Why do you need a Landing and Launch Pad?

  • We come and go from home daily, often multiple times! At Klimczak Central, 5 people come and go, to and from many destinations and events.
  • Assign a Home to your necessary items (like backpacks, briefcase, keys and cell phones), corralling them in one location.  Eliminate the last-minute scramble on the way out the door!
  • You probably have a L/L Pad already, but maybe you haven’t given it much thought.  This is your chance to consider your stuff and space, and make both work better for you!

What belongs on a Landing and Launch Pad?

  • Essentials like backpacks, briefcase, keys and cell phones
  • For Launch
    • Shoes, coats and accessories
    • Boots, gloves and hats in winter
    • Umbrellas, sunscreen, ball caps and sunglasses in summer
    • Activity Accessories:
      • For Example, Bags for Soccer with shin guards and uniforms; a bag for Band with music and instruments, etc.; and the bags to go to Choir with me, Cub Scout meetings with us, etc.
  • For Landing:
    • A place to hang your keys and empty your pockets, an envelope for receipts, a jar for loose change, and a shallow bowl for your pocket contents
  • Time between Landing and Launch:
    • Phone chargers and a surge protector
    • Stock items for purses, backpacks and diaper bags, like our stash of small snacks, tissue packets, chap stick, band-aids, anti-bacterial lotion or wipes

 Where should a Landing and Launch Pad be, and what does it look like?

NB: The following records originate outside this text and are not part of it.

(** C36: the pipelines of every plan run in the order in which they were built:
    the topological sort terminates and finds each pipeline behind all its
    dependencies, and each one depends on every pipeline whose sort buffer,
    groups or hash table it reads. *)
Theorem pipelines_in_order plan :
  TopologicalSort (Initialize_pipelines plan) = Ok (Initialize_pipelines plan) /\
  deps_first [] (Initialize_pipelines plan) /\ NoDup (pipe_id <$> Initialize_pipelines plan) /\
  Forall reads_ok (Initialize_pipelines plan).
Proof. destruct (pipelines_ordered plan) as (Ho & Hn & Hr). split; [by apply TopologicalSort_ordered|done]. Qed.

(** ** Pipelines that only read *)

(** A sink that computes without the database, inside the object [emb] makes of
    it, and a source whose calls keep a relation between the contexts: the run
    in the database is the run of the same loop on pairs of a source and a
    context. *)
Section reading.
Context {S : Type} (env : ExecEnv) {Sink SinkS Source : Type} (emb : Sink -> SinkS).
Context (Consume : Sink -> DataChunk -> result Sink) (ConsumeS : SinkS -> DataChunk -> step (S := S) SinkS).
Context (GetDataS : Source -> DataChunk -> step (S := S) (OperatorResultType * DataChunk * Source)).
Context (R : relation (ExecContext S)) `{!PreOrder R} (reader : Source -> ExecContext S -> Prop).
Hypothesis Hconsume : forall s chunk c, ConsumeS (emb s) chunk c = (c, s' ← Consume s chunk; Ok (emb s')).
Hypothesis Hread : forall src chunk c, ch_count chunk = 0 -> reader src c ->
  R c (GetDataS src chunk c).1 /\ match (GetDataS src chunk c).2 with Ok (_, _, src') => reader src' (GetDataS src chunk c).1 | Err _ => True end.

Definition paired_GetData (src : Source * ExecContext S) (chunk : DataChunk)
    : result (OperatorResultType * DataChunk * (Source * ExecContext S)) :=
  match GetDataS src.1 chunk src.2 with
  | (c, Ok (r, out, s)) => Ok (r, out, (s, c))
  | (_, Err e) => Err e
  end.

(** A computation that leaves the context alone, bound to others that do. *)
Lemma bind_pure {A A' B B'} (h : A -> A') (h' : B -> B') (m : step (S := S) A') (r : result A) (f : A' -> step B') (g : A -> result B) c :
  m c = (c, x ← r; Ok (h x)) -> (forall x, f (h x) c = (c, y ← g x; Ok (h' y))) -> (m ≫= f) c = (c, y ← (r ≫= g); Ok (h' y)).
Proof. intros Hm Hf. unfold mbind, step_bind, result_bind in *. rewrite Hm. destruct r; [apply Hf|done]. Qed.

Lemma consume_pure s chunk c : consume_to_sink ConsumeS (emb s) chunk c = (c, s' ← consume_to_sink Consume s chunk; Ok (emb s')).
Proof. unfold consume_to_sink. by case_decide. Qed.

Definition emb_run (x : bool * list (PhysicalOp * OpState) * DataChunk * Sink) : bool * list (PhysicalOp * OpState) * DataChunk * SinkS :=
  (x.1, emb x.2).

Lemma lift_pure {A} (r : result A) (c : ExecContext S) : lift r c = (c, x ← r; Ok (id x)).
Proof. by destruct r. Qed.

Lemma run_operators_pure fuel ops ci oc sink c :
  run_operators env ConsumeS fuel ops ci oc (emb sink) c = (c, x ← run_operators env Consume fuel ops ci oc sink; Ok (emb_run x)).
Proof.
  revert ops ci oc sink. induction fuel as [|fuel IH]; intros ops ci oc sink; [done|].
  destruct ops as [|[op st] rest]; [done|]. cbn [run_operators].
  apply (bind_pure id); [apply lift_pure|]. intros [[[] out] st']; cbn [id].
  - apply (bind_pure emb); [apply consume_pure|done].
  - destruct rest; [apply (bind_pure emb); [apply consume_pure|]; intros sink'; apply IH|].
    apply (bind_pure emb_run); [apply IH|]. by intros [[[] ?] ?].
  - case_decide; [|done]. apply (bind_pure id); [apply lift_pure|]. intros [rest' last]. apply (bind_pure emb); [apply consume_pure|done].
Qed.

  • Just like your Command Center, let function dictate form.
  • Choose one door as your main entrance, and funnel all the family through there so stuff doesn’t end up all over the house.
  • A L/L Pad near your coat closet is a great idea, but not always feasible, for example our coat closet is at the front door, and our L/L Pad is at the back near the garage door.  We just limit the number of coats out at any time to 1 per child, and 2 per adult.
  • We set a 2-pair shoe limit per person at the L/L Pad to cut clutter.  Extras are stored in bedroom closets.  This time of year, we see boots and sneakers, and sneakers and crocs in the summer.  (I am the worst offender of the 2 pair rule, but I am working on it!)
  • To encourage participation, consider each family member.  For example, my youngest son has a row of hooks for his coat and backpack at his eye level, and he’s great about hanging his stuff there!
  • Use vertical space – coat racks, baskets under benches, over-the-door shoe organizer with pockets for shoes, of course, but also seasonal accessories like gloves and mittens, or umbrellas and sunscreen.
  • We keep it basic.  A bench for staging bags and for putting on shoes, hooks for coats and bags at varying heights for all of us, a basket for extra hats and gloves, and a large rubber (waterproof) mat for boots and shoes.

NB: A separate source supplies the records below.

Lemma steady_reachable t : steady t -> reachable t.
Proof.
  induction 1.
  - by eapply reachable_init.
  - eapply reachable_setitem; [done|]. by left.
  - eapply reachable_delitem; [done|]. by left.
  - eapply reachable_rehash; [done|]. by left.
Qed.

(** The schedule is never changed, and [size_index] never goes back. *)
Lemma setitem_fuel_schedule fuel t k (v : V) t' :
  leaves (setitem_fuel fuel t k v) t' ->
  TABLE_SIZES t' = TABLE_SIZES t /\ (size_index t <= size_index t')%nat.
Proof.
  apply (setitem_fuel_invariant
           (fun t' => TABLE_SIZES t' = TABLE_SIZES t
                      /\ (size_index t <= size_index t')%nat)).
  - intros t0 k0 v0 tw H (p & s0 & _ & _ & _ & ->)%put_Return. done.
  - intros t0 [H1 H2]. simpl. split; [done | lia].
  - intros t0 n [H1 H2]. done.
  - done.
Qed.

Lemma rehash_with_schedule fuel t t' :
  leaves (rehash_with (setitem_fuel fuel) t) t' ->
  TABLE_SIZES t' = TABLE_SIZES t /\ (size_index t < size_index t')%nat.
Proof.
  rewrite rehash_with_advance.
  destruct (_ <=? _)%nat; [intros ->%leaves_Raise; simpl; split; [done|lia]|].
  destruct (TABLE_SIZES t !! S (size_index t)) as [n|];
    [|intros ->%leaves_Raise; simpl; split; [done|lia]].
  apply (reinsert_invariant
           (fun t' => TABLE_SIZES t' = TABLE_SIZES t
                      /\ (size_index t < size_index t')%nat)).
  - intros t0 k v t1 [H1 H2] [H3 H4]%setitem_fuel_schedule.
    split; [congruence | lia].
  - simpl. split; [done | lia].
Qed.

(** A call that returns leaves the capacity on the schedule. *)
Lemma put_on_schedule t k (v : V) tw :
  on_schedule t -> put t k v = Return tw -> on_schedule tw.
Proof.
  intros (n & Hn & Hsize) Hput. exists n.
  rewrite (put_table_size _ _ _ _ Hput).
  apply put_Return in Hput as (p & s0 & _ & _ & _ & ->). done.
Qed.

Lemma table_size_ArrayR (sizes : list positive) (i : nat) (n : positive)
    (c : Z) :
  table_size (mkTable sizes i (ArrayR (V:=V) n) c) = Z.pos n.
Proof.
  unfold table_size, ArrayR. simpl. rewrite length_replicate. lia.
Qed.

Lemma alloc_on_schedule t (n : positive) :
  TABLE_SIZES t !! size_index t = Some n -> on_schedule (alloc t n).
Proof.
  intros Hn. exists n. split; [done|]. apply table_size_ArrayR.
Qed.

Lemma setitem_fuel_on_schedule fuel t k (v : V) t' :
  on_schedule t -> setitem_fuel fuel t k v = Ok t' -> on_schedule t'.
Proof.
  apply setitem_fuel_returned; [apply put_on_schedule|apply alloc_on_schedule].
Qed.

Lemma rehash_with_on_schedule fuel t t' :
  rehash_with (setitem_fuel fuel) t = Ok t' -> on_schedule t'.
Proof.
  apply rehash_with_returned with (P := on_schedule).
  - apply alloc_on_schedule.
  - intros t0 k v t1. apply setitem_fuel_on_schedule.
Qed.

(** Tombstones come from [__delitem__] alone. *)
Lemma put_no_tombstone t k (v : V) tw :
  no_tombstone (array t) -> put t k v = Return tw -> no_tombstone (array tw).
Proof.
  intros Hno (p & s0 & _ & _ & _ & ->)%put_Return i. simpl.
  unfold ArrayR_set. destruct (decide (i = Z.to_nat p)) as [->|Hne].
  - destruct (decide (Z.to_nat p < length (array t))%nat).
    + by rewrite list_lookup_insert_eq.
    + rewrite list_insert_ge by lia. apply Hno.
  - rewrite list_lookup_insert_ne by done. apply Hno.
Qed.

Lemma ArrayR_no_tombstone (n : positive) : no_tombstone (ArrayR (V:=V) n).
Proof. intros i [[=] _]%lookup_replicate_1. Qed.

Lemma rehash_with_no_tombstone fuel t t' :
  rehash_with (setitem_fuel fuel) t = Ok t' -> no_tombstone (array t').
Proof.
  apply rehash_with_returned with (P := fun t => no_tombstone (array t)).
  - intros t0 n _. apply ArrayR_no_tombstone.
  - intros t0 k v t1.
    apply (setitem_fuel_returned (fun t => no_tombstone (array t))).
    + apply put_no_tombstone.
    + intros t2 n _. apply ArrayR_no_tombstone.
Qed.

(** A call of [__setitem__] that returns leaves the table within its load
    factor. *)
Lemma reinsert_within_load set items :
  (forall t k v t', set t k v = Ok t' -> over_load t' = false) ->
  forall t t',
    over_load t = false -> reinsert set items t = Ok t' ->
    over_load t' = false.
Proof.
  intros Hset. induction items as [|[| |k v] rest IH]; intros t t' Ht; simpl.
  - by intros [= <-].
  - by apply IH.
  - done.
  - destruct (set t k v) as [t1|e t1|] eqn:E; [|done|done].
    apply IH. by apply (Hset t k v).
Qed.

Lemma over_load_alloc t (n : positive) : over_load (alloc t n) = false.
Proof.
  unfold over_load, len, alloc. rewrite table_size_ArrayR. simpl.
  apply Z.ltb_ge. lia.
Qed.

Lemma setitem_fuel_within_load fuel :
  forall t k (v : V) t',
    setitem_fuel fuel t k v = Ok t' -> over_load t' = false.
Proof.
  induction fuel as [|fuel IH]; intros t k v t';
    rewrite setitem_fuel_put;
    destruct (put t k v) as [tw|e] eqn:Eput; try done;
    (destruct (count tw <? 0); [done|]);
    (destruct (over_load tw) eqn:Eload; [|by intros [= <-]]).
  - done.
  - rewrite rehash_with_advance.
    destruct (_ <=? _)%nat; [done|].
    destruct (TABLE_SIZES tw !! S (size_index tw)) as [n|]; [|done].
    apply reinsert_within_load; [done|]. apply over_load_alloc.
Qed.

Lemma rehash_within_load t t' : rehash t = Ok t' -> over_load t' = false.
Proof.
  unfold rehash. rewrite rehash_with_advance.
  destruct (_ <=? _)%nat; [done|].
  destruct (TABLE_SIZES t !! S (size_index t)) as [n|]; [|done].
  apply reinsert_within_load; [|apply over_load_alloc].
  intros t0 k v t1. apply setitem_fuel_within_load.
Qed.

End Calls.

Section Fuel.

Context {V : Type}.

Implicit Types (t : table V) (arr items : list (Slot V)) (k : key)
  (s : Slot V) (o : outcome V) (set : table V -> key -> V -> outcome V).

(** ** The fuel is enough *)

Lemma reinsert_fuel_mono set set' items :
  (forall t k v o, set t k v = o -> o <> OutOfFuel -> set' t k v = o) ->
  forall t o,
    reinsert set items t = o -> o <> OutOfFuel -> reinsert set' items t = o.
Proof.
  intros Hset. induction items as [|[| |k v] rest IH]; intros t o; simpl;
    auto.
  destruct (set t k v) as [t1|e t1|] eqn:E.
  - rewrite (Hset _ _ _ _ E) by done. apply IH.
  - rewrite (Hset _ _ _ _ E) by done. done.
  - by intros <-.
Qed.

Lemma rehash_with_fuel_mono set set' t o :
  (forall t k v o, set t k v = o -> o <> OutOfFuel -> set' t k v = o) ->
  rehash_with set t = o -> o <> OutOfFuel -> rehash_with set' t = o.
Proof.
  intros Hset. rewrite !rehash_with_advance.
  destruct (_ <=? _)%nat; [done|].
  destruct (TABLE_SIZES t !! S (size_index t)) as [n|]; [|done].
  by apply reinsert_fuel_mono.
Qed.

As with any Organizing Endeavor, maintenance is critical to your Landing and Launch Pad:

  1. Pick a spot for your essential items and stick with it.  Label it, if that helps.  But ALWAYS USE IT!
  2. Give each person assigned and labeled space (e.g. a hook or two, a cubby or basket, even a magazine holder on a shelf) for their Launch stuff AND USE IT!
  3. Re-pack bags immediately upon returning home.
  4. Keep only current season (weather and sports) items in your Landing/Launch Pad, to cut confusion and clutter.    There is so much activity there, it is essential to keep only the stuff you really need.

Invest a little time and thought (and perhaps a little money) this week, and set up your Landing and Launch Pad to make your comings and goings run more smoothly!